:: Your assignment ::
The response must consist of every line of the listing, reproduced verbatim.

:: Data shown ::
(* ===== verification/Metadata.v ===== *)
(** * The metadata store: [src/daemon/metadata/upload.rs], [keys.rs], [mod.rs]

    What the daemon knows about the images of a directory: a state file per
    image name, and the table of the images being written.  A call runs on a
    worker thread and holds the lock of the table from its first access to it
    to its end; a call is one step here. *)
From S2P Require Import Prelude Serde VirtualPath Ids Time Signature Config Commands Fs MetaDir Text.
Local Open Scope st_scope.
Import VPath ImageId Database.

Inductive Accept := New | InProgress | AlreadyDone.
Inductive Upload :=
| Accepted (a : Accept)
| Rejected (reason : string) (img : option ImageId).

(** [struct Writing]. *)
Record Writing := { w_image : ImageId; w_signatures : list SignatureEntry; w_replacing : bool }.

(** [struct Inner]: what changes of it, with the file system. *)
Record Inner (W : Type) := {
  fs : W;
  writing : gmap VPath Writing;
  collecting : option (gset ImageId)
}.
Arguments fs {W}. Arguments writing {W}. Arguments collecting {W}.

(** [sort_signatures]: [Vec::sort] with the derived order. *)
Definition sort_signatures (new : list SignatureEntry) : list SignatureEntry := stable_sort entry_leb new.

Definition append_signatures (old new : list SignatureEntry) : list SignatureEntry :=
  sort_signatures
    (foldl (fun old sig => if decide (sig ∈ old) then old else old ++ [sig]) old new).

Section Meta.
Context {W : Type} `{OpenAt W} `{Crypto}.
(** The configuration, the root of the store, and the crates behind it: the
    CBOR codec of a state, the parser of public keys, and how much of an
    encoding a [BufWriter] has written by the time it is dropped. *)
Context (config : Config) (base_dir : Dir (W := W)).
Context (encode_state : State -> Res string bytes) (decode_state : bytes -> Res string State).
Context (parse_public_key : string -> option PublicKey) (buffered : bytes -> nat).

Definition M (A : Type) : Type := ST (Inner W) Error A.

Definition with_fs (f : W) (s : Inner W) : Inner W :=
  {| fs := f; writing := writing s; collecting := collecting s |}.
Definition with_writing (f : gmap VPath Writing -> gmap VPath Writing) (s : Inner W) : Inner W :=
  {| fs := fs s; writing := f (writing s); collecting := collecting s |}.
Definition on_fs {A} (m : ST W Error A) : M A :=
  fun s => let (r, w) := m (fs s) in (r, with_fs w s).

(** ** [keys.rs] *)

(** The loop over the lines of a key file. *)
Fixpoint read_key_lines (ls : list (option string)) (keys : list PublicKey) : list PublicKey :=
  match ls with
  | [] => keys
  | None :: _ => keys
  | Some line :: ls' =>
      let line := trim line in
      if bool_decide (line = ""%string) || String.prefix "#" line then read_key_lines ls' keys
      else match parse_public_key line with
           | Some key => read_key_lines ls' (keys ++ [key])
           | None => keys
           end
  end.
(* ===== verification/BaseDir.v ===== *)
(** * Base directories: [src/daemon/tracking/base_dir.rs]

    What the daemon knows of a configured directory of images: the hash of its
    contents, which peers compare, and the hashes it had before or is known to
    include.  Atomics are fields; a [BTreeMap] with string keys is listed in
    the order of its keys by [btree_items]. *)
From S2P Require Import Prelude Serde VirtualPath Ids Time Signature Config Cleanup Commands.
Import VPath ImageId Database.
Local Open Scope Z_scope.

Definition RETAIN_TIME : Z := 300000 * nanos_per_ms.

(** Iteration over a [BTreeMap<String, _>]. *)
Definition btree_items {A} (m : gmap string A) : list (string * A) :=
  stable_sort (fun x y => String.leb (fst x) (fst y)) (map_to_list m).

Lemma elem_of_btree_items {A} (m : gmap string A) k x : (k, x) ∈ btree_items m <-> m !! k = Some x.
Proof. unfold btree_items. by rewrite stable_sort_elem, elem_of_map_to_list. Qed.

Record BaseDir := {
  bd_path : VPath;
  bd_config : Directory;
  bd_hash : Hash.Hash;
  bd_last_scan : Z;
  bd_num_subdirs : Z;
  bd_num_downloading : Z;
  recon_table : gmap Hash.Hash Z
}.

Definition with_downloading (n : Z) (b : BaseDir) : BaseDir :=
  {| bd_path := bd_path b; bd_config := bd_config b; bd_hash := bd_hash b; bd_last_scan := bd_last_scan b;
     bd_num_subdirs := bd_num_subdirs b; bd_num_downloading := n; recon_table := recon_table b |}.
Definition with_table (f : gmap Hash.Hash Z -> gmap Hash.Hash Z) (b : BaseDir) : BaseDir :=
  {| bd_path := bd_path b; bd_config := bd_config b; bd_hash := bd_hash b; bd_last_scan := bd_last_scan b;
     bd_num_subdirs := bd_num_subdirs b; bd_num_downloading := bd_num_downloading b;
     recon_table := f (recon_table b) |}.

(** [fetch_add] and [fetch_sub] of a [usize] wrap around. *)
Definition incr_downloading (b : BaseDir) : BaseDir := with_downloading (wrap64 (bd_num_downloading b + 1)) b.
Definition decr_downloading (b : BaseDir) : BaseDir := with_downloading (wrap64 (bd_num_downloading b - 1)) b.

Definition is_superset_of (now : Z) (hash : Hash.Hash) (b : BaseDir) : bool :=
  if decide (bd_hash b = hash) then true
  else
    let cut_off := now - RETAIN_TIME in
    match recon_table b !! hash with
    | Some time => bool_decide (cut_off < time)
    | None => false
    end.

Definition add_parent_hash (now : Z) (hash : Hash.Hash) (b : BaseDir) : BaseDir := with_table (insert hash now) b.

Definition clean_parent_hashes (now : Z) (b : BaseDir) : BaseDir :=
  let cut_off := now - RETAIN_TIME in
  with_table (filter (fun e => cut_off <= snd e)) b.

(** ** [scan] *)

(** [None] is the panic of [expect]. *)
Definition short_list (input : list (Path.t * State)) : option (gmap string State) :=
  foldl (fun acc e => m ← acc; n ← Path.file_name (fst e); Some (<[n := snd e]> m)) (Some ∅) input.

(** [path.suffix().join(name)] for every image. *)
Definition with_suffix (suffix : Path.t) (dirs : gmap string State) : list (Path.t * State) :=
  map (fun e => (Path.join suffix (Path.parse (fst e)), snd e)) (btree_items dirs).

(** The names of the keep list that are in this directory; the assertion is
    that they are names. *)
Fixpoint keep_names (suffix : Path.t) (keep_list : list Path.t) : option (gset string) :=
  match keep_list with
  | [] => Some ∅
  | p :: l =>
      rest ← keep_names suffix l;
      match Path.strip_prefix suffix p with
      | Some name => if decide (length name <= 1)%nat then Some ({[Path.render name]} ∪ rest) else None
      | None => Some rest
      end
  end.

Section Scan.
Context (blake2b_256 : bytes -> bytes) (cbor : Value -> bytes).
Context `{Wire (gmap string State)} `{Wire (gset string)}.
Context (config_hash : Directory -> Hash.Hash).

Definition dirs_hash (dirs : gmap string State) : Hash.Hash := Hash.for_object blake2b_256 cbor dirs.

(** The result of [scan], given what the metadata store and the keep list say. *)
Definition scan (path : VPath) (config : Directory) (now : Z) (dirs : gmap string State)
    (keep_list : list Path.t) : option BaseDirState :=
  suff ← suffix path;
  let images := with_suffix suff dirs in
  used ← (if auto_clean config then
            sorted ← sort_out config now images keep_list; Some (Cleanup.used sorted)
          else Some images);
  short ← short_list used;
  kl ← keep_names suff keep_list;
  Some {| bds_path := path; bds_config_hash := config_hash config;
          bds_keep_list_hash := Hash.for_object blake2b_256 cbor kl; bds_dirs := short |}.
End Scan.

:: Result of the exercise ::
(* ===== verification/Metadata.v ===== *)
(** * The metadata store: [src/daemon/metadata/upload.rs], [keys.rs], [mod.rs]

    What the daemon knows about the images of a directory: a state file per
    image name, and the table of the images being written.  A call runs on a
    worker thread and holds the lock of the table from its first access to it
    to its end; a call is one step here. *)
From S2P Require Import Prelude Serde VirtualPath Ids Time Signature Config Commands Fs MetaDir Text.
Local Open Scope st_scope.
Import VPath ImageId Database.

Inductive Accept := New | InProgress | AlreadyDone.
Inductive Upload :=
| Accepted (a : Accept)
| Rejected (reason : string) (img : option ImageId).

(** [struct Writing]. *)
Record Writing := { w_image : ImageId; w_signatures : list SignatureEntry; w_replacing : bool }.

(** [struct Inner]: what changes of it, with the file system. *)
Record Inner (W : Type) := {
  fs : W;
  writing : gmap VPath Writing;
  collecting : option (gset ImageId)
}.
Arguments fs {W}. Arguments writing {W}. Arguments collecting {W}.

(** [sort_signatures]: [Vec::sort] with the derived order. *)
Definition sort_signatures (new : list SignatureEntry) : list SignatureEntry := stable_sort entry_leb new.

Definition append_signatures (old new : list SignatureEntry) : list SignatureEntry :=
  sort_signatures
    (foldl (fun old sig => if decide (sig ∈ old) then old else old ++ [sig]) old new).

Section Meta.
Context {W : Type} `{OpenAt W} `{Crypto}.
(** The configuration, the root of the store, and the crates behind it: the
    CBOR codec of a state, the parser of public keys, and how much of an
    encoding a [BufWriter] has written by the time it is dropped. *)
Context (config : Config) (base_dir : Dir (W := W)).
Context (encode_state : State -> Res string bytes) (decode_state : bytes -> Res string State).
Context (parse_public_key : string -> option PublicKey) (buffered : bytes -> nat).

Definition M (A : Type) : Type := ST (Inner W) Error A.

Definition with_fs (f : W) (s : Inner W) : Inner W :=
  {| fs := f; writing := writing s; collecting := collecting s |}.
Definition with_writing (f : gmap VPath Writing -> gmap VPath Writing) (s : Inner W) : Inner W :=
  {| fs := fs s; writing := f (writing s); collecting := collecting s |}.
Definition on_fs {A} (m : ST W Error A) : M A :=
  fun s => let (r, w) := m (fs s) in (r, with_fs w s).

(** ** [keys.rs] *)

(** The loop over the lines of a key file. *)
Fixpoint read_key_lines (ls : list (option string)) (keys : list PublicKey) : list PublicKey :=
  match ls with
  | [] => keys
  | None :: _ => keys
  | Some line :: ls' =>
      let line := trim line in
      if bool_decide (line = ""%string) || String.prefix "#" line then read_key_lines ls' keys
      else match parse_public_key line with
           | Some key => read_key_lines ls' (keys ++ [key])
           | None => keys
           end
  end.
(* ===== verification/BaseDir.v ===== *)
(** * Base directories: [src/daemon/tracking/base_dir.rs]

    What the daemon knows of a configured directory of images: the hash of its
    contents, which peers compare, and the hashes it had before or is known to
    include.  Atomics are fields; a [BTreeMap] with string keys is listed in
    the order of its keys by [btree_items]. *)
From S2P Require Import Prelude Serde VirtualPath Ids Time Signature Config Cleanup Commands.
Import VPath ImageId Database.
Local Open Scope Z_scope.

Definition RETAIN_TIME : Z := 300000 * nanos_per_ms.

(** Iteration over a [BTreeMap<String, _>]. *)
Definition btree_items {A} (m : gmap string A) : list (string * A) :=
  stable_sort (fun x y => String.leb (fst x) (fst y)) (map_to_list m).

Lemma elem_of_btree_items {A} (m : gmap string A) k x : (k, x) ∈ btree_items m <-> m !! k = Some x.
Proof. unfold btree_items. by rewrite stable_sort_elem, elem_of_map_to_list. Qed.

Record BaseDir := {
  bd_path : VPath;
  bd_config : Directory;
  bd_hash : Hash.Hash;
  bd_last_scan : Z;
  bd_num_subdirs : Z;
  bd_num_downloading : Z;
  recon_table : gmap Hash.Hash Z
}.

Definition with_downloading (n : Z) (b : BaseDir) : BaseDir :=
  {| bd_path := bd_path b; bd_config := bd_config b; bd_hash := bd_hash b; bd_last_scan := bd_last_scan b;
     bd_num_subdirs := bd_num_subdirs b; bd_num_downloading := n; recon_table := recon_table b |}.
Definition with_table (f : gmap Hash.Hash Z -> gmap Hash.Hash Z) (b : BaseDir) : BaseDir :=
  {| bd_path := bd_path b; bd_config := bd_config b; bd_hash := bd_hash b; bd_last_scan := bd_last_scan b;
     bd_num_subdirs := bd_num_subdirs b; bd_num_downloading := bd_num_downloading b;
     recon_table := f (recon_table b) |}.

(** [fetch_add] and [fetch_sub] of a [usize] wrap around. *)
Definition incr_downloading (b : BaseDir) : BaseDir := with_downloading (wrap64 (bd_num_downloading b + 1)) b.
Definition decr_downloading (b : BaseDir) : BaseDir := with_downloading (wrap64 (bd_num_downloading b - 1)) b.

Definition is_superset_of (now : Z) (hash : Hash.Hash) (b : BaseDir) : bool :=
  if decide (bd_hash b = hash) then true
  else
    let cut_off := now - RETAIN_TIME in
    match recon_table b !! hash with
    | Some time => bool_decide (cut_off < time)
    | None => false
    end.

Definition add_parent_hash (now : Z) (hash : Hash.Hash) (b : BaseDir) : BaseDir := with_table (insert hash now) b.

Definition clean_parent_hashes (now : Z) (b : BaseDir) : BaseDir :=
  let cut_off := now - RETAIN_TIME in
  with_table (filter (fun e => cut_off <= snd e)) b.

(** ** [scan] *)

(** [None] is the panic of [expect]. *)
Definition short_list (input : list (Path.t * State)) : option (gmap string State) :=
  foldl (fun acc e => m ← acc; n ← Path.file_name (fst e); Some (<[n := snd e]> m)) (Some ∅) input.

(** [path.suffix().join(name)] for every image. *)
Definition with_suffix (suffix : Path.t) (dirs : gmap string State) : list (Path.t * State) :=
  map (fun e => (Path.join suffix (Path.parse (fst e)), snd e)) (btree_items dirs).

(** The names of the keep list that are in this directory; the assertion is
    that they are names. *)
Fixpoint keep_names (suffix : Path.t) (keep_list : list Path.t) : option (gset string) :=
  match keep_list with
  | [] => Some ∅
  | p :: l =>
      rest ← keep_names suffix l;
      match Path.strip_prefix suffix p with
      | Some name => if decide (length name <= 1)%nat then Some ({[Path.render name]} ∪ rest) else None
      | None => Some rest
      end
  end.

Section Scan.
Context (blake2b_256 : bytes -> bytes) (cbor : Value -> bytes).
Context `{Wire (gmap string State)} `{Wire (gset string)}.
Context (config_hash : Directory -> Hash.Hash).

Definition dirs_hash (dirs : gmap string State) : Hash.Hash := Hash.for_object blake2b_256 cbor dirs.

(** The result of [scan], given what the metadata store and the keep list say. *)
Definition scan (path : VPath) (config : Directory) (now : Z) (dirs : gmap string State)
    (keep_list : list Path.t) : option BaseDirState :=
  suff ← suffix path;
  let images := with_suffix suff dirs in
  used ← (if auto_clean config then
            sorted ← sort_out config now images keep_list; Some (Cleanup.used sorted)
          else Some images);
  short ← short_list used;
  kl ← keep_names suff keep_list;
  Some {| bds_path := path; bds_config_hash := config_hash config;
          bds_keep_list_hash := Hash.for_object blake2b_256 cbor kl; bds_dirs := short |}.
End Scan.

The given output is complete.